### Aim of the task
Return every entry below exactly as written.
::: Dataset extract :::
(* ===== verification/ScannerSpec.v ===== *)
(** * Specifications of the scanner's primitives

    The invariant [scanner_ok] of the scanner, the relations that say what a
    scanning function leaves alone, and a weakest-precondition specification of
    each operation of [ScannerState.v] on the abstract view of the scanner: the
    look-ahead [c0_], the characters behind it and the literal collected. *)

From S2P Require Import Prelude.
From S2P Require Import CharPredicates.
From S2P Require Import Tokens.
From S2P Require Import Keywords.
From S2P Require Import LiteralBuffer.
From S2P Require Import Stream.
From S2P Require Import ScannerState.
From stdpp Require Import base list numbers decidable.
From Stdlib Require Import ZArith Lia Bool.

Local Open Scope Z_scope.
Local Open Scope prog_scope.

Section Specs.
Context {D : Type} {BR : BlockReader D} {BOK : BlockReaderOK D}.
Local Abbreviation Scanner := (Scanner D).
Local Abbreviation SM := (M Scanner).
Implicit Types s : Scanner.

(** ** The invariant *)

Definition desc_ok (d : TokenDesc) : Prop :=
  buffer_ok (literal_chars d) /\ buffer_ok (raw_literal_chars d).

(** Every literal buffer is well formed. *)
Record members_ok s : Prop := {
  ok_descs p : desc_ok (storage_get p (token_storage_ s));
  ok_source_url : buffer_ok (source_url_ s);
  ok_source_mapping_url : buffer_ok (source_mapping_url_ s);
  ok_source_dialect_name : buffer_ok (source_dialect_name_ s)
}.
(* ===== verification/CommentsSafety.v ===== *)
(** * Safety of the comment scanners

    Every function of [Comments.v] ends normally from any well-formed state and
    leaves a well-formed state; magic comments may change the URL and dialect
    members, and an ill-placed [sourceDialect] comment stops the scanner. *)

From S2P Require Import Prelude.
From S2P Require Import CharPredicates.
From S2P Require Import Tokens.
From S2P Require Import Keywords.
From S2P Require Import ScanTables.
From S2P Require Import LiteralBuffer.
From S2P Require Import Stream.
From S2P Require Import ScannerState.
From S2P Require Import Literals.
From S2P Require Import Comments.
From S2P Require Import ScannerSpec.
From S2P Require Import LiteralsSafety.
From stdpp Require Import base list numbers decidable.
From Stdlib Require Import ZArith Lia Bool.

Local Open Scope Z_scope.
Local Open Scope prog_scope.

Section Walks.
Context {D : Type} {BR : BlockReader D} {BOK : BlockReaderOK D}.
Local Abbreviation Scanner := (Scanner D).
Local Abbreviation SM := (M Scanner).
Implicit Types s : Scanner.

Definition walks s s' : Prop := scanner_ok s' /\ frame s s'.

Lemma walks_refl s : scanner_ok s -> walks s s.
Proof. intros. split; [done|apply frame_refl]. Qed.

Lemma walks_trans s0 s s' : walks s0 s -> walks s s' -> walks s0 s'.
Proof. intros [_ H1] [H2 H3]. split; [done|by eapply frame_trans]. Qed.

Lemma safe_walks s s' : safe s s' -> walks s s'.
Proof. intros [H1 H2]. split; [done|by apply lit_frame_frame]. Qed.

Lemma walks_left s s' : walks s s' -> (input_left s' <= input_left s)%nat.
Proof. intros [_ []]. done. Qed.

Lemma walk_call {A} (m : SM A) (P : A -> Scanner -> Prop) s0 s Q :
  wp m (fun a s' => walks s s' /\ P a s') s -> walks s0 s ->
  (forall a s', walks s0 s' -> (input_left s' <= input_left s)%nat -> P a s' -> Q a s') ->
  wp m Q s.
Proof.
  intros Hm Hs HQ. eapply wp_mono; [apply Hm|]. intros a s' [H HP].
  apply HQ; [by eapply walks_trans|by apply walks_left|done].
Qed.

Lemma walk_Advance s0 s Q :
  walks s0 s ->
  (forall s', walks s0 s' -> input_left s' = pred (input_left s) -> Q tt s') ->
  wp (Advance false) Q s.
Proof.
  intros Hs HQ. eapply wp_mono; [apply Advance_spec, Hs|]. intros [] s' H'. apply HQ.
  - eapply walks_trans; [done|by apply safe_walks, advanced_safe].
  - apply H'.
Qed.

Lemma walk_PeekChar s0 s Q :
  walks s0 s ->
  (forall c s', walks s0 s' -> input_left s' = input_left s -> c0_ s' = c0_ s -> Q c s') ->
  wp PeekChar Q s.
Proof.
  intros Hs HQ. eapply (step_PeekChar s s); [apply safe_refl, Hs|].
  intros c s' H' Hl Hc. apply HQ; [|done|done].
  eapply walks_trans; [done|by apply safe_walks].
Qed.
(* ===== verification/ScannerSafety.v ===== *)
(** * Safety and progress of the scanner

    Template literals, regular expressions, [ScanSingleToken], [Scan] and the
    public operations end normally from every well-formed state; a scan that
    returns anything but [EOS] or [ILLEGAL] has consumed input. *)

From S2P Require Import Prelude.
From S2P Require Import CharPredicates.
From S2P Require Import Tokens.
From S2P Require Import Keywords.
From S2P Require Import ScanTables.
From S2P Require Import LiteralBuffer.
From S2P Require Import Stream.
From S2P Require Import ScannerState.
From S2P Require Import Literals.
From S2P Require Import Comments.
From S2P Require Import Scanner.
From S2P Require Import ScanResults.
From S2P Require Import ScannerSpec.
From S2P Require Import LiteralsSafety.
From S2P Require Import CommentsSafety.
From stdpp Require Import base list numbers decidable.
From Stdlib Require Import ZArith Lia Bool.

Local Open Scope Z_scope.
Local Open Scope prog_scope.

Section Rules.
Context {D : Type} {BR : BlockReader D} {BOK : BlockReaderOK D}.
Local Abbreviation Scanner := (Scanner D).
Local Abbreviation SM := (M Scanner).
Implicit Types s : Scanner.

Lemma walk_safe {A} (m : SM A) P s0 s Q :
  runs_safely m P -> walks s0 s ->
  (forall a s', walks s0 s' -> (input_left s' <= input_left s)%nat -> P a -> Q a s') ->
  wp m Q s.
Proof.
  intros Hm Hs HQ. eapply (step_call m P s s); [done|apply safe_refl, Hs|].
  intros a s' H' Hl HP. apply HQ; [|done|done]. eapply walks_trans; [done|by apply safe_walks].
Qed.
:::
### Task response
(* ===== verification/ScannerSpec.v ===== *)
(** * Specifications of the scanner's primitives

    The invariant [scanner_ok] of the scanner, the relations that say what a
    scanning function leaves alone, and a weakest-precondition specification of
    each operation of [ScannerState.v] on the abstract view of the scanner: the
    look-ahead [c0_], the characters behind it and the literal collected. *)

From S2P Require Import Prelude.
From S2P Require Import CharPredicates.
From S2P Require Import Tokens.
From S2P Require Import Keywords.
From S2P Require Import LiteralBuffer.
From S2P Require Import Stream.
From S2P Require Import ScannerState.
From stdpp Require Import base list numbers decidable.
From Stdlib Require Import ZArith Lia Bool.

Local Open Scope Z_scope.
Local Open Scope prog_scope.

Section Specs.
Context {D : Type} {BR : BlockReader D} {BOK : BlockReaderOK D}.
Local Abbreviation Scanner := (Scanner D).
Local Abbreviation SM := (M Scanner).
Implicit Types s : Scanner.

(** ** The invariant *)

Definition desc_ok (d : TokenDesc) : Prop :=
  buffer_ok (literal_chars d) /\ buffer_ok (raw_literal_chars d).

(** Every literal buffer is well formed. *)
Record members_ok s : Prop := {
  ok_descs p : desc_ok (storage_get p (token_storage_ s));
  ok_source_url : buffer_ok (source_url_ s);
  ok_source_mapping_url : buffer_ok (source_mapping_url_ s);
  ok_source_dialect_name : buffer_ok (source_dialect_name_ s)
}.
(* ===== verification/CommentsSafety.v ===== *)
(** * Safety of the comment scanners

    Every function of [Comments.v] ends normally from any well-formed state and
    leaves a well-formed state; magic comments may change the URL and dialect
    members, and an ill-placed [sourceDialect] comment stops the scanner. *)

From S2P Require Import Prelude.
From S2P Require Import CharPredicates.
From S2P Require Import Tokens.
From S2P Require Import Keywords.
From S2P Require Import ScanTables.
From S2P Require Import LiteralBuffer.
From S2P Require Import Stream.
From S2P Require Import ScannerState.
From S2P Require Import Literals.
From S2P Require Import Comments.
From S2P Require Import ScannerSpec.
From S2P Require Import LiteralsSafety.
From stdpp Require Import base list numbers decidable.
From Stdlib Require Import ZArith Lia Bool.

Local Open Scope Z_scope.
Local Open Scope prog_scope.

Section Walks.
Context {D : Type} {BR : BlockReader D} {BOK : BlockReaderOK D}.
Local Abbreviation Scanner := (Scanner D).
Local Abbreviation SM := (M Scanner).
Implicit Types s : Scanner.

Definition walks s s' : Prop := scanner_ok s' /\ frame s s'.

Lemma walks_refl s : scanner_ok s -> walks s s.
Proof. intros. split; [done|apply frame_refl]. Qed.

Lemma walks_trans s0 s s' : walks s0 s -> walks s s' -> walks s0 s'.
Proof. intros [_ H1] [H2 H3]. split; [done|by eapply frame_trans]. Qed.

Lemma safe_walks s s' : safe s s' -> walks s s'.
Proof. intros [H1 H2]. split; [done|by apply lit_frame_frame]. Qed.

Lemma walks_left s s' : walks s s' -> (input_left s' <= input_left s)%nat.
Proof. intros [_ []]. done. Qed.

Lemma walk_call {A} (m : SM A) (P : A -> Scanner -> Prop) s0 s Q :
  wp m (fun a s' => walks s s' /\ P a s') s -> walks s0 s ->
  (forall a s', walks s0 s' -> (input_left s' <= input_left s)%nat -> P a s' -> Q a s') ->
  wp m Q s.
Proof.
  intros Hm Hs HQ. eapply wp_mono; [apply Hm|]. intros a s' [H HP].
  apply HQ; [by eapply walks_trans|by apply walks_left|done].
Qed.

Lemma walk_Advance s0 s Q :
  walks s0 s ->
  (forall s', walks s0 s' -> input_left s' = pred (input_left s) -> Q tt s') ->
  wp (Advance false) Q s.
Proof.
  intros Hs HQ. eapply wp_mono; [apply Advance_spec, Hs|]. intros [] s' H'. apply HQ.
  - eapply walks_trans; [done|by apply safe_walks, advanced_safe].
  - apply H'.
Qed.

Lemma walk_PeekChar s0 s Q :
  walks s0 s ->
  (forall c s', walks s0 s' -> input_left s' = input_left s -> c0_ s' = c0_ s -> Q c s') ->
  wp PeekChar Q s.
Proof.
  intros Hs HQ. eapply (step_PeekChar s s); [apply safe_refl, Hs|].
  intros c s' H' Hl Hc. apply HQ; [|done|done].
  eapply walks_trans; [done|by apply safe_walks].
Qed.
(* ===== verification/ScannerSafety.v ===== *)
(** * Safety and progress of the scanner

    Template literals, regular expressions, [ScanSingleToken], [Scan] and the
    public operations end normally from every well-formed state; a scan that
    returns anything but [EOS] or [ILLEGAL] has consumed input. *)

From S2P Require Import Prelude.
From S2P Require Import CharPredicates.
From S2P Require Import Tokens.
From S2P Require Import Keywords.
From S2P Require Import ScanTables.
From S2P Require Import LiteralBuffer.
From S2P Require Import Stream.
From S2P Require Import ScannerState.
From S2P Require Import Literals.
From S2P Require Import Comments.
From S2P Require Import Scanner.
From S2P Require Import ScanResults.
From S2P Require Import ScannerSpec.
From S2P Require Import LiteralsSafety.
From S2P Require Import CommentsSafety.
From stdpp Require Import base list numbers decidable.
From Stdlib Require Import ZArith Lia Bool.

Local Open Scope Z_scope.
Local Open Scope prog_scope.

Section Rules.
Context {D : Type} {BR : BlockReader D} {BOK : BlockReaderOK D}.
Local Abbreviation Scanner := (Scanner D).
Local Abbreviation SM := (M Scanner).
Implicit Types s : Scanner.

Lemma walk_safe {A} (m : SM A) P s0 s Q :
  runs_safely m P -> walks s0 s ->
  (forall a s', walks s0 s' -> (input_left s' <= input_left s)%nat -> P a -> Q a s') ->
  wp m Q s.
Proof.
  intros Hm Hs HQ. eapply (step_call m P s s); [done|apply safe_refl, Hs|].
  intros a s' H' Hl HP. apply HQ; [|done|done]. eapply walks_trans; [done|by apply safe_walks].
Qed.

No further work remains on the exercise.